Under the current rules, advisers who started at the bottom level of the principal officer grade received a salary of €80,051. After 12 months, that salary will increase to €83,337; after two years it goes up to €86,604; after three it's €89,898 and then it goes to €92,672.
Those advisers entitled to the pay increases, with their ministers in brackets, are Aine Kilroy (Agriculture Minister Simon Coveney); Peter O'Sullivan (Attorney General Maire Whelan); Finbar O'Malley (Energy Minister Pat Rabbitte); Sean Mac Cartaigh and James Kenny (Arts Minister Jimmy Deenihan); Marrion Mannion (Minister for Children Frances Fitzgerald); Mark O'Doherty (Chief Whip Paul Kehoe); and Deirdre Grant (Education Minister Ruairi Quinn).
Also entitled to the increases are Conor Quinn (Jobs Minister Richard Bruton); Claire Langton (Environment Minister Phil Hogan); Aidan Culhane (Junior Minister Jan O'Sullivan); Mary Kenny and Eoin Dorgan (Finance Minister Michael Noonan); Anne Byrne (Public Expenditure Minister Brendan Howlin); Jean O'Mahony (Tanaiste Eamon Gilmore); Sean Faughnan (Health Minister James Reilly); Jane Lehane and Tom Cooney (Justice Minister Alan Shatter); Kathleen Barrington (Social Protection Minister Joan Burton); Paul O'Brien and Angela Flanagan (Taoiseach Enda Kenny) and Nick Miller (Transport Minister Leo Varadkar).

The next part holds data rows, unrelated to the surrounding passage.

Definition i_if_left (when_left when_right : list Instruction) (stack : IStack) : ieM IStack :=
  _ ← ie_consume ic_IF_LEFT;
  '(o, stack) ← pop_as as_Or stack;
  match o with
  | Or_Left x => interpret when_left (x :: stack)
  | Or_Right x => interpret when_right (x :: stack)
  end.

(** The body of [LOOP], at most [n] times. *)
Fixpoint i_loop_from (n : nat) (nested : list Instruction) (stack : IStack) : ieM IStack :=
  match n with
  | 0 => diverge
  | S n =>
      _ ← ie_consume ic_LOOP;
      '(b, stack) ← pop_as as_Bool stack;
      match b with
      | true => stack ← interpret nested stack; i_loop_from n nested stack
      | false => _ ← ie_consume ic_LOOP_EXIT; mret stack
      end
  end.
Definition i_loop (nested : list Instruction) (stack : IStack) : ieM IStack :=
  _ ← ie_consume ic_LOOP_ENTER;
  i_loop_from loop_fuel nested stack.

Fixpoint i_loop_left_from (n : nat) (nested : list Instruction) (stack : IStack) : ieM IStack :=
  match n with
  | 0 => diverge
  | S n =>
      _ ← ie_consume ic_LOOP;
      '(o, stack) ← pop_as as_Or stack;
      match o with
      | Or_Left x => stack ← interpret nested (x :: stack); i_loop_left_from n nested stack
      | Or_Right x => _ ← ie_consume ic_LOOP_EXIT; mret (x :: stack)
      end
  end.
Definition i_loop_left (nested : list Instruction) (stack : IStack) : ieM IStack :=
  _ ← ie_consume ic_LOOP_LEFT_ENTER;
  i_loop_left_from loop_fuel nested stack.

(** The loop of [ITER] over the elements to push. *)
Fixpoint iter_over (nested : list Instruction) (elts : list TypedValue) (stack : IStack) : ieM IStack :=
  match elts with
  | [] => mret stack
  | e :: elts =>
      _ ← ie_consume ic_PUSH;
      stack ← interpret nested (e :: stack);
      iter_over nested elts stack
  end.
Definition pair_of (kv : TypedValue * TypedValue) : TypedValue := V_Pair kv.1 kv.2.
Definition i_iter (o : ov_Iter) (nested : list Instruction) (stack : IStack) : ieM IStack :=
  _ ← ie_consume ic_ITER;
  match o with
  | Iter_List => '(l, stack) ← pop_as as_List stack; iter_over nested l stack
  | Iter_Set => '(l, stack) ← pop_as as_Set stack; iter_over nested l stack
  | Iter_Map => '(m, stack) ← pop_as as_Map stack; iter_over nested (map pair_of m) stack
  end.
(** A typed instruction on a typed stack, at any fuel. *)
Lemma interpret_fuel_sound fuel self j s g st c :
  self_ok env c0 self -> instr_typed env self j s g -> stack_typed env st s -> (forall l, j <> I_Seq l) ->
  triple P c0 (fuel_out fuel c) (interpret_fuel fuel j st) c (fun st' _ => post env g st').
Proof.
  revert self j s g st c. induction fuel as [|fuel IH]; intros self j s g st c Hself Hj Hst Hseq; cbn [interpret_fuel].
  { apply triple_diverge. lia. }
  apply (interpret_step_sound env P c0 (fuel_out (S fuel) c) c Hctx HP) with (self := self) (s := s);
    [| | |done..|lia|done].
  - intros self' l s' f st' c1 Hs' Hl Hst' Hc1. apply (run_block_sound env P c0 _ c1) with (self := self') (s := s');
      [|done..|lia].
    intros j' s2 g' st2 c2 Hj' Hst2 Hc2 Hseq'. eapply triple_weaken; [by eapply IH|done|lia|done].
  - intros m t c1 Hs Ht Hc1. destruct (HP Hs) as (_&_&?&?).
    eapply triple_weaken; [apply (typechecker_sound env P c0 Hctx)|done|lia|done]; [done|congruence|done].
  - lia.
Qed.

Lemma interpret_one_sound fuel self j s g st c :
  self_ok env c0 self -> instr_typed env self j s g -> stack_typed env st s ->
  triple P c0 (fuel_out fuel c) (interpret_one fuel j st) c (fun st' _ => post env g st').
Proof.
  intros Hself Hj Hst. apply (run_one_sound env P c0 _ c) with (self := self) (s := s); [|done..|lia].
  intros j' s' g' st' c1 Hj' Hst' Hc1 Hseq. eapply triple_weaken; [by eapply interpret_fuel_sound|done|lia|done].
Qed.
End recursion.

A further three advisers -- Jennifer Carrol McNeill, William Lavelle and Maeve Ann Wren -- who work on half-salary, €40,025, are also entitled to the length-of-service pay increases.
Other senior advisers, whose appointments breached the Government's own rules -- including Ciaran Conlon (who got a €35,000 salary top-up) -- are not entitled to increments.
An increasing number of Fine Gael TDs have called into question the payment of increments in recent weeks, following the revelation by this newspaper that €1bn of taxpayers' money had been spent on such increases since the beginning of the recession in 2007.
Speaking to the Sunday Independent, Fine Gael TD Simon Harris has said the rationale for paying increments has to be explored.
"Increments and their payment are the elephant in the room," he said. "We have to have a real debate about pay, but increments must be put on the table."
His fellow Public Accounts Committee member, Paschal Donohoe, has also questioned the continued payment of increments.
"In light of the pressures on our frontline services in schools and hospitals, there is considerable merit in halting the payment of these at the moment," he said.
Minister for Public Expenditure Brendan Howlin has repeatedly defended the payment of increments on the grounds that there are fairer ways of controlling public pay.
Mr Howlin, a Labour minister, said that by stopping increments the Government would be "freezing the pay of the lowest (paid), while others on higher pay, who have already received increments, would remain untouched".
He added: "In truth, there are fairer ways of ensuring that we control the cost of public pay."